-------- Supplied entries --------
Lemma app_template_without_resolution_witness :
  launched
    (exec (App.worker_loop quiet_world)
       (exec (submit "template_clip"
                (MetaTemplateClip "v.mp4" 10 15
                   {| a_resolution := None; a_texts := Layout.three_bottom |} None None))
          initial_state))
  = [].
Proof.
  refine (proj1 (app_template_without_resolution_fails quiet_world _ 0%nat [] _ "v.mp4"
                   10 15 {| a_resolution := None; a_texts := Layout.three_bottom |}
                   None None _ _ _ _ _ _)).
  - vm_compute. reflexivity.
  - vm_compute. reflexivity.
  - reflexivity.
  - reflexivity.
  - reflexivity.
  - discriminate.
Defined.

Section CleanupAgain.
Import Cleanup.

Lemma survivor_idempotent dc dv name e :
  survivor dc dv name (survivor dc dv name e) = survivor dc dv name e.
Proof.
  destruct e as [[]|]; simpl; try done.
  by destruct (doomed dc dv name) eqn:E; simpl; rewrite ?E.
Qed.

(** A folder that was swept is left as it is by a second sweep. *)
Lemma swept_twice body dc dv (d : gmap string entry) :
  (forall d fname, body d fname = if doomed dc dv fname then try_remove fname d else d) ->
  foldl body (foldl body d (listdir d)) (listdir (foldl body d (listdir d)))
  = foldl body d (listdir d).
Proof.
  intros Hbody. apply map_eq. intros name.
  rewrite (swept_lookup body dc dv _ name Hbody).
  rewrite (swept_lookup body dc dv d name Hbody).
  apply survivor_idempotent.
Qed.

Lemma cleanup_with_twice body dc dv sid (fs : gmap string (gmap string entry)) :
  (forall d fname, body d fname = if doomed dc dv fname then try_remove fname d else d) ->
  (cleanup_with body sid (cleanup_with body sid fs).2).2 = (cleanup_with body sid fs).2 /\
  (cleanup_with body sid (cleanup_with body sid fs).2).1
  = bool_decide (is_Some ((cleanup_with body sid fs).2 !! sid)).
Proof.
  intros Hbody.
  destruct (fs !! sid) as [d|] eqn:Hd.
  - assert (E : cleanup_with body sid fs
                = (true, rmdir_if_empty sid (foldl body d (listdir d)) fs))
      by (unfold cleanup_with; by rewrite Hd).
    rewrite E. cbn [fst snd]. unfold rmdir_if_empty.
    destruct (listdir (foldl body d (listdir d))) as [|n l] eqn:Hl.
    + unfold cleanup_with. rewrite lookup_delete_eq. cbn [fst snd]. split; [done|].
      symmetry. apply bool_decide_eq_false. by intros [? ?].
    + unfold cleanup_with. rewrite lookup_insert_eq. cbn [fst snd].
      rewrite (swept_twice body dc dv d Hbody).
      unfold rmdir_if_empty. rewrite Hl. split.
      * apply insert_insert_eq.
      * symmetry. apply bool_decide_eq_true. eauto.
  - assert (E : cleanup_with body sid fs = (false, fs))
      by (unfold cleanup_with; by rewrite Hd).
    rewrite E. cbn [fst snd]. rewrite E. cbn [fst snd]. split; [done|].
    symmetry. apply bool_decide_eq_false. rewrite Hd. by intros [? ?].
Qed.

Lemma foldl_pointwise {A B} (f g : A -> B -> A) (l : list B) :
  (forall a b, f a b = g a b) -> forall a, foldl f a l = foldl g a l.
Proof.
  intros Hfg. induction l as [|b l IH]; intros a; simpl; [done|].
  by rewrite Hfg, IH.
Qed.

End CleanupAgain.

(** The cleanup of [video_tools.py] and the one of [app.py] are the same
    function: the branch that the first one has for [.txt], [.vtt] and
    [.srt] names does what its last branch does.  A cleanup is idempotent:
    a second one with the same flags changes nothing, and returns [True]
    exactly when the first one left the folder in place. *)
Theorem cleanup_twice_changes_nothing (sid : string) (delete_clips delete_video : bool)
    (fs : gmap string (gmap string Cleanup.entry)) :
  Cleanup.cleanup_session sid delete_clips delete_video fs
  = Cleanup.cleanup_session_immediate sid delete_clips delete_video fs /\
  (Cleanup.cleanup_session sid delete_clips delete_video
     (Cleanup.cleanup_session sid delete_clips delete_video fs).2).2
  = (Cleanup.cleanup_session sid delete_clips delete_video fs).2 /\
  (Cleanup.cleanup_session sid delete_clips delete_video
     (Cleanup.cleanup_session sid delete_clips delete_video fs).2).1
  = bool_decide
      (is_Some ((Cleanup.cleanup_session sid delete_clips delete_video fs).2 !! sid)).
Proof.
  split.
  - unfold Cleanup.cleanup_session, Cleanup.cleanup_session_immediate, Cleanup.cleanup_with.
    destruct (fs !! sid) as [d|]; [|done].
    f_equal. f_equal. apply foldl_pointwise. intros a b.
    by rewrite cleanup_session_body_doomed, cleanup_session_immediate_body_doomed.
  - apply (cleanup_with_twice _ delete_clips delete_video).
    apply cleanup_session_body_doomed.
Qed.

Section SubmissionFacts.
Import Templates Submissions.

(** Reading a document gives [None] for [null] only. *)
Lemma load_is_none (j : json) (h : gmap nat object) :
  is_none (load j h).1 = is_null j.
Proof.
  destruct j as [ | b | q | s | items | items]; simpl; try done.
  - match goal with |- context [match ?g items h with _ => _ end] => set (go := g) end.
    destruct (go items h) as [vs h1]. done.
  - match goal with |- context [match ?g items ∅ h with _ => _ end] => set (go := g) end.
    destruct (go items ∅ h) as [d h1]. done.
Qed.

Lemma load_null (h : gmap nat object) : load JNull h = (VNone, h).
Proof. done. Qed.

(** A document that is an object is read as a reference to a dictionary. *)
Lemma load_dict items (h : gmap nat object) :
  exists a d, (load (JDict items) h).1 = VRef a /\
              (load (JDict items) h).2 !! a = Some (ODict d).
Proof.
  simpl.
  match goal with |- context [match ?g items ∅ h with _ => _ end] => set (go := g) end.
  destruct (go items ∅ h) as [d h1]. simpl.
  exists (fresh (dom h1)), d. split; [done|]. apply lookup_insert_eq.
Qed.

Lemma load_list items (h : gmap nat object) :
  exists a l, (load (JList items) h).1 = VRef a /\
              (load (JList items) h).2 !! a = Some (OList l).
Proof.
  simpl.
  match goal with |- context [match ?g items h with _ => _ end] => set (go := g) end.
  destruct (go items h) as [vs h1]. simpl.
  exists (fresh (dom h1)), vs. split; [done|]. apply lookup_insert_eq.
Qed.

(** An assignment to a key of a dictionary goes through and leaves a
    dictionary. *)
Lemma override_dict a key v (h : gmap nat object) d :
  h !! a = Some (ODict d) ->
  exists h' d', override a key v h = Some h' /\ h' !! a = Some (ODict d').
Proof.
  intros Ha. unfold override, setitem. rewrite Ha.
  destruct v; eauto; eexists _, _; (split; [done|]); apply lookup_insert_eq.
Qed.

(** An assignment to a key of a list raises. *)
Lemma override_list a key v (h : gmap nat object) l :
  h !! a = Some (OList l) ->
  override a key v h = match v with VNone => Some h | _ => None end.
Proof. intros Ha. unfold override, setitem. rewrite Ha. by destruct v. Qed.

(** The six assignments on a dictionary. *)
Lemma overrides_dict a v1 v2 v3 v4 v5 v6 (h : gmap nat object) d :
  h !! a = Some (ODict d) ->
  is_Some (h ← override a "overlays" v1 h;
           h ← override a "start" v2 h;
           h ← override a "duration" v3 h;
           h ← override a "output_name" v4 h;
           h ← override a "resolution" v5 h;
           override a "flip" v6 h).
Proof.
  intros H0.
  destruct (override_dict a "overlays" v1 h d H0) as (h1 & d1 & -> & H1). simpl.
  destruct (override_dict a "start" v2 h1 d1 H1) as (h2 & d2 & -> & H2). simpl.
  destruct (override_dict a "duration" v3 h2 d2 H2) as (h3 & d3 & -> & H3). simpl.
  destruct (override_dict a "output_name" v4 h3 d3 H3) as (h4 & d4 & -> & H4). simpl.
  destruct (override_dict a "resolution" v5 h4 d4 H4) as (h5 & d5 & -> & H5). simpl.
  destruct (override_dict a "flip" v6 h5 d5 H5) as (h6 & d6 & -> & H6). eauto.
Qed.

(** The six assignments on a list. *)
Lemma overrides_list a v1 v2 v3 v4 v5 v6 (h : gmap nat object) l :
  h !! a = Some (OList l) ->
  (h ← override a "overlays" v1 h;
   h ← override a "start" v2 h;
   h ← override a "duration" v3 h;
   h ← override a "output_name" v4 h;
   h ← override a "resolution" v5 h;
   override a "flip" v6 h)
  = if forallb is_none [v1; v2; v3; v4; v5; v6] then Some h else None.
Proof.
  intros H0.
  rewrite (override_list a "overlays" v1 h l H0). destruct v1; try done. simpl.
  rewrite (override_list a "start" v2 h l H0). destruct v2; try done. simpl.
  rewrite (override_list a "duration" v3 h l H0). destruct v3; try done. simpl.
  rewrite (override_list a "output_name" v4 h l H0). destruct v4; try done. simpl.
  rewrite (override_list a "resolution" v5 h l H0). destruct v5; try done. simpl.
  rewrite (override_list a "flip" v6 h l H0). by destruct v6.
Qed.

(** What the submission reads from the request, and the heap it leaves. *)
Lemma loaded_customs (req : clip_template_request) (h : gmap nat object) :
  exists v1 v2 v3 v4 v5 v6 h1 h2 h3 h4 h5 h6,
    load (custom_overlays req) h = (v1, h1) /\
    load (custom_start req) h1 = (v2, h2) /\
    load (custom_duration req) h2 = (v3, h3) /\
    load (custom_output_name req) h3 = (v4, h4) /\
    load (custom_resolution req) h4 = (v5, h5) /\
    load (custom_flip req) h5 = (v6, h6) /\
    h ⊆ h6 /\
    forallb is_none [v1; v2; v3; v4; v5; v6] = forallb is_null (customs req).
Proof.
  pose proof (load_extends (custom_overlays req) h) as S1.
  pose proof (load_is_none (custom_overlays req) h) as N1.
  destruct (load (custom_overlays req) h) as [v1 h1] eqn:E1.
  pose proof (load_extends (custom_start req) h1) as S2.
  pose proof (load_is_none (custom_start req) h1) as N2.
  destruct (load (custom_start req) h1) as [v2 h2] eqn:E2.
  pose proof (load_extends (custom_duration req) h2) as S3.
  pose proof (load_is_none (custom_duration req) h2) as N3.
  destruct (load (custom_duration req) h2) as [v3 h3] eqn:E3.
  pose proof (load_extends (custom_output_name req) h3) as S4.
  pose proof (load_is_none (custom_output_name req) h3) as N4.
  destruct (load (custom_output_name req) h3) as [v4 h4] eqn:E4.
  pose proof (load_extends (custom_resolution req) h4) as S5.
  pose proof (load_is_none (custom_resolution req) h4) as N5.
  destruct (load (custom_resolution req) h4) as [v5 h5] eqn:E5.
  pose proof (load_extends (custom_flip req) h5) as S6.
  pose proof (load_is_none (custom_flip req) h5) as N6.
  destruct (load (custom_flip req) h5) as [v6 h6] eqn:E6.
  cbn [fst snd] in *.
  exists v1, v2, v3, v4, v5, v6, h1, h2, h3, h4, h5, h6.
  repeat (split; [done|]). split.
  - repeat (etrans; [eassumption|]). reflexivity.
  - unfold customs. cbn [forallb]. by rewrite N1, N2, N3, N4, N5, N6.
Qed.

(** The answer to a well-named submission, by what the store holds. *)
Lemma submission_by_stored (req : clip_template_request) (st : state) name stored :
  truthy_name (req_filename req) = true ->
  req_template_name req = Some name -> name ≠ "" ->
  templates st !! name = Some stored ->
  match stored with
  | VRef a =>
      match heap st !! a with
      | Some (ODict _) => exists job_id, (api_clip_with_template req st).1 = Accepted job_id
      | Some (OList _) =>
          if forallb is_null (customs req)
          then exists job_id, (api_clip_with_template req st).1 = Accepted job_id
          else api_clip_with_template req st
               = (ServerError,
                  {| heap := heap (api_clip_with_template req st).2;
                     templates := templates st; jobs := jobs st;
                     job_queue := job_queue st; job_updates := job_updates st;
                     now := now st |})
      | None => True
      end
  | _ =>
      api_clip_with_template req st
      = (ServerError,
         {| heap := heap (api_clip_with_template req st).2;
            templates := templates st; jobs := jobs st;
            job_queue := job_queue st; job_updates := job_updates st;
            now := now st |})
  end.
Proof.
  intros Hfile Hname Hne Hstored.
  destruct (loaded_customs req (heap st))
    as (v1 & v2 & v3 & v4 & v5 & v6 & h1 & h2 & h3 & h4 & h5 & h6 &
        E1 & E2 & E3 & E4 & E5 & E6 & Hsub & Hnull).
  unfold api_clip_with_template. rewrite E1, E2, E3, E4, E5, E6.
  rewrite Hfile, Hname.
  assert (Hn : truthy_name (Some name) = true) by (by destruct name).
  rewrite Hn. cbn [negb orb]. change (default "" (Some name)) with name. rewrite Hstored.
  destruct stored as [ | b | q | s | a]; try done.
  destruct (heap st !! a) as [[d|l]|] eqn:Ha; [| |done].
  - pose proof (lookup_weaken _ _ _ _ Ha Hsub) as Ha6.
    unfold copy. rewrite Ha6.
    destruct (alloc_fresh (ODict d) h6) as [_ Hnew].
    destruct (alloc (ODict d) h6) as [a' h7]. simpl in Hnew.
    destruct (overrides_dict a' v1 v2 v3 v4 v5 v6 h7 d Hnew) as [hf ->].
    destruct (create_job _ _ _ _) as [job_id jobs']. eauto.
  - pose proof (lookup_weaken _ _ _ _ Ha Hsub) as Ha6.
    unfold copy. rewrite Ha6.
    destruct (alloc_fresh (OList l) h6) as [_ Hnew].
    destruct (alloc (OList l) h6) as [a' h7]. simpl in Hnew.
    rewrite (overrides_list a' v1 v2 v3 v4 v5 v6 h7 l Hnew).
    rewrite Hnull.
    destruct (forallb is_null (customs req)); [|done].
    destruct (create_job _ _ _ _) as [job_id jobs']. eauto.
Qed.

End SubmissionFacts.
Definition java_method : replacer :=
  fun _ cs _ _ =>
    let funcName := cap 1 cs in
    let params := cap 2 cs in
    if includes (lit "even") funcName || includes (lit "odd") funcName then
      lit "    public static boolean " ++ funcName ++ lit "("
        ++ prefixed_params "int" params ++ lit ") {"
    else if includes (lit "add") funcName || includes (lit "sum") funcName then
      lit "    public static int " ++ funcName ++ lit "("
        ++ prefixed_params "int" params ++ lit ") {"
    else
      lit "    public static Object " ++ funcName ++ lit "("
        ++ prefixed_params "Object" params ++ lit ") {".

Definition convertPythonToJava (code : text) : text :=
  let c := replace_re re_parity "n % 2 == 0" code in
  let c := replace_all re_def java_method c in
  let c := replace_re re_return "        return $1;" c in
  let c := replace_re (re_word "True") "true" c in
  let c := replace_re (re_word "False") "false" c in
  let c := replace_re (re_word "None") "null" c in
  let converted := replace_re re_print "System.out.println($1)" c in
  let className := lit "CodeConverter" in
  unlines
    [ lit "public class " ++ className ++ lit " {";
      converted;
      lit "    }";
      [];
      lit "    public static void main(String[] args) {";
      lit "        // Test the converted function";
      lit "        System.out.println(" ++ [dquote]
        ++ lit "Testing converted function:" ++ [dquote] ++ lit ");";
      lit "        // Add test calls here";
      lit "    }";
      lit "}" ].

Definition cpp_function : replacer :=
  fun _ cs _ _ =>
    let funcName := cap 1 cs in
    let params := cap 2 cs in
    if includes (lit "even") funcName || includes (lit "odd") funcName then
      lit "bool " ++ funcName ++ lit "(" ++ prefixed_params "int" params
        ++ lit ") {"
    else if includes (lit "add") funcName || includes (lit "sum") funcName then
      lit "int " ++ funcName ++ lit "(" ++ prefixed_params "int" params
        ++ lit ") {"
    else
      lit "auto " ++ funcName ++ lit "(" ++ prefixed_params "auto" params
        ++ lit ") {".

Definition convertPythonToCpp (code : text) : text :=
  let c := replace_re re_parity "n % 2 == 0" code in
  let c := replace_all re_def cpp_function c in
  let c := replace_re re_return "    return $1;" c in
  let c := replace_re (re_word "True") "true" c in
  let c := replace_re (re_word "False") "false" c in
  let converted := replace_re re_print "cout << $1 << endl" c in
  unlines
    [ lit "#include <iostream>";
      lit "using namespace std;";
      [];
      converted;
      lit "}";
      [];
      lit "int main() {";
      lit "    cout << boolalpha;";
      lit "    // Test the converted function";
      lit "    cout << " ++ [dquote] ++ lit "Testing converted function:"
        ++ [dquote] ++ lit " << endl;";
      lit "    // Add test calls here";
      lit "    return 0;";
      lit "}" ].

(** ** convertJavaScriptToPython *)

(** /function\s+(\w+)\s*\((.*?)\)\s*{/g *)
Definition re_js_function : regex :=
  Seqs [Str "function"; ws_plus; Grp 1 word_plus; ws_star; Chr "(";
        Grp 2 dot_lazy; Chr ")"; ws_star; Chr "{"].

(** /(?:const|let|var)\s+(\w+)\s*=\s*(.+);/g *)
Definition re_js_var : regex :=
  Seqs [Alt (Str "const") (Alt (Str "let") (Str "var")); ws_plus;
        Grp 1 word_plus; ws_star; Chr "="; ws_star; Grp 2 dot_plus; Chr ";"].

(** /console\.log\s*\((.*?)\)/g *)
Definition re_console_log : regex :=
  Seqs [Str "console.log"; ws_star; Chr "("; Grp 1 dot_lazy; Chr ")"].

(** /`([^`]*\$\{[^}]*\}[^`]* )`/g *)
Definition re_template_literal : regex :=
  Seqs [Chr "`";
        Grp 1 (Seqs [Star (Cls (CNot ["`"%char])); Str "${";
                     Star (Cls (CNot ["}"%char])); Chr "}";
                     Star (Cls (CNot ["`"%char]))]);
        Chr "`"].
Lemma write_version_file_valid_witness :
  VERSION (write_version_file (1, 0, 6) (mkWorld None [])) = Some (lit "v1.0.6")
  /\ exists content,
       VERSION (write_version_file (1, 0, 6) (mkWorld None [])) = Some content
       /\ content = version_string (1, 0, 6)
       /\ Matches version_tag_regex content
            [str_int (major (1, 0, 6)); str_int (minor (1, 0, 6));
             str_int (patch (1, 0, 6))]
       /\ parse_version content = Some (1, 0, 6)
       /\ get_current_version (write_version_file (1, 0, 6) (mkWorld None []))
          = Return (Some (1, 0, 6)).
Proof.
  split; [reflexivity|].
  apply (write_version_file_valid (1, 0, 6) (mkWorld None []));
    unfold major, minor, patch; simpl; lia.
Defined.

(** ** The versions that the program writes *)

Lemma fold_digits_nonneg (s : str) (acc : Z) :
  0 <= acc -> 0 <= fold_left (fun acc c => 10 * acc + digit_value c) s acc.
Proof.
  revert acc; induction s as [|c s IH]; intros acc Hacc; cbn [fold_left];
    [exact Hacc|].
  apply IH; unfold digit_value.
  pose proof (N2Z.is_nonneg (c - chr_0)); lia.
Qed.

Lemma int_nonneg (s : str) : 0 <= int s.
Proof. apply fold_digits_nonneg; lia. Qed.

Lemma parse_version_nonneg (s : str) (v : Version) :
  parse_version s = Some v -> nonneg v.
Proof.
  unfold parse_version; destruct (fullmatch s) as [[[a b] c]|]; [|discriminate].
  intros [= <-]; unfold nonneg, major, minor, patch; cbn [fst snd].
  repeat split; apply int_nonneg.
Qed.

Lemma versions_of_In (tags : list str) (v : Version) :
  In v (versions_of tags) <-> exists tag, In tag tags /\ parse_version tag = Some v.
Proof.
  induction tags as [|t tags IH]; simpl.
  - split; [intros [] | intros (? & [] & _)].
  - destruct (parse_version t) as [u|] eqn:E; simpl; rewrite IH; split.
    + intros [<-|(tag & Hin & Hp)]; eauto.
    + intros (tag & [<-|Hin] & Hp); [left; congruence | eauto].
    + intros (tag & Hin & Hp); eauto.
    + intros (tag & [<-|Hin] & Hp); [congruence | eauto].
Qed.

Lemma get_current_version_nonneg (w : World) (c : Version) :
  get_current_version w = Return (Some c) -> nonneg c.
Proof.
  unfold get_current_version; destruct (VERSION w) as [content|].
  - destruct (splitlines content) as [|line rest]; simpl; [discriminate|].
    intros [= H]; exact (parse_version_nonneg _ _ H).
  - intros [= <-]; unfold nonneg, major, minor, patch; simpl; lia.
Qed.

Lemma next_version_nonneg (c : Version) (vs : list Version) :
  nonneg c -> (forall v, In v vs -> nonneg v) -> nonneg (next_version c vs).
Proof.
  destruct c as [[M m] p]; intros (HM & Hm & _) Hvs.
  unfold major, minor in HM, Hm; simpl in HM, Hm.
  destruct (line_used_or_fresh M m vs) as [[q Hq]|Hnone].
  - destruct (next_version_used_line M m p q vs Hq) as (qmax & [Hin _] & ->).
    apply Hvs in Hin as (_ & _ & Hpatch).
    unfold nonneg, major, minor, patch in *; simpl in *; lia.
  - rewrite (next_version_fresh_line M m p vs Hnone).
    unfold nonneg, major, minor, patch; simpl; lia.
Qed.

Lemma get_next_version_nonneg (w : World) (v : Version) :
  get_next_version w = Return v -> nonneg v.
Proof.
  unfold get_next_version.
  destruct (get_current_version w) as [[c|]|e] eqn:E; simpl; try discriminate.
  intros [= <-]; apply next_version_nonneg.
  - exact (get_current_version_nonneg w c E).
  - intros u Hu; apply versions_of_In in Hu as (tag & _ & Hp).
    exact (parse_version_nonneg _ _ Hp).
Qed.

(** X18: when the pre-build stage returns, it has printed [version=]
    followed by the version that [get_next_version] computed, and the
    marker that it leaves holds that printed version and reads back as
    that version. *)
Lemma pre_build_marker (w w' : World) (out : str) :
  pre_build w = Return (w', out) ->
  exists v,
    get_next_version w = Return v
    /\ out = lit "version=" ++ version_string v
    /\ VERSION w' = Some (version_string v)
    /\ get_current_version w' = Return (Some v).
Proof.
  unfold pre_build; destruct (get_next_version w) as [v|e] eqn:E;
    simpl; [|discriminate].
  intros [= <- <-]; exists v.
  destruct (get_next_version_nonneg w v E) as (Ha & Hb & Hc).
  destruct (write_version_file_valid_aux v w Ha Hb Hc) as (_ & _ & Hf & Hr).
  auto.
Qed.

(** ** The scenarios of the specification *)

Example scenario_patch_increment :
  get_next_version
    (mkWorld (Some (lit "v1.2.0"))
       [lit "v1.2.0"; lit "v1.2.1"; lit "v1.2.3"; lit "v2.0.0"])
  = Return (1, 2, 4).
Proof. reflexivity. Qed.

Example scenario_fresh_line :
  get_next_version
    (mkWorld (Some (lit "v2.0.0")) [lit "v1.2.0"; lit "v1.2.1"])
  = Return (2, 0, 0).
Proof. reflexivity. Qed.

Example scenario_marker_and_tags :
  pre_build
    (mkWorld (Some (lit "v3.4.9"))
       [lit "v3.4.9"; lit "release"; lit "v3.4.10"; lit "v3.5.0"])
  = Return
      (mkWorld (Some (lit "v3.4.11"))
         [lit "v3.4.9"; lit "release"; lit "v3.4.10"; lit "v3.5.0"],
       lit "version=v3.4.11").
Proof. reflexivity. Qed.

(** * Further properties *)

(** ** What the next version depends on *)

Lemma next_version_same_line (M m p1 p2 : Z) (vs1 vs2 : list Version) :
  (forall q, In (M, m, q) vs1 <-> In (M, m, q) vs2) ->
  next_version (M, m, p1) vs1 = next_version (M, m, p2) vs2.
Proof.
  intros Hsame.
  destruct (line_used_or_fresh M m vs1) as [[q Hq]|Hnone].
  - destruct (next_version_used_line M m p1 q vs1 Hq)
      as (q1 & [Hin1 Hmax1] & ->).
    apply Hsame in Hq.
    destruct (next_version_used_line M m p2 q vs2 Hq)
      as (q2 & [Hin2 Hmax2] & ->).
    apply Hsame in Hin1; apply Hsame in Hin2.
    apply Hmax2 in Hin1; apply Hmax1 in Hin2.
    repeat f_equal; lia.
  - rewrite (next_version_fresh_line M m p1 vs1 Hnone).
    rewrite next_version_fresh_line; [reflexivity|].
    intros q Hq; apply Hsame in Hq; exact (Hnone q Hq).
Qed.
--------
About this task ▸ Give back, word for word, only the lines above from the line holding "destruct (load (custom_flip" to the line holding "- repeat (etrans;", both included.

Final answer ▸
  destruct (load (custom_flip req) h5) as [v6 h6] eqn:E6.
  cbn [fst snd] in *.
  exists v1, v2, v3, v4, v5, v6, h1, h2, h3, h4, h5, h6.
  repeat (split; [done|]). split.
  - repeat (etrans; [eassumption|]). reflexivity.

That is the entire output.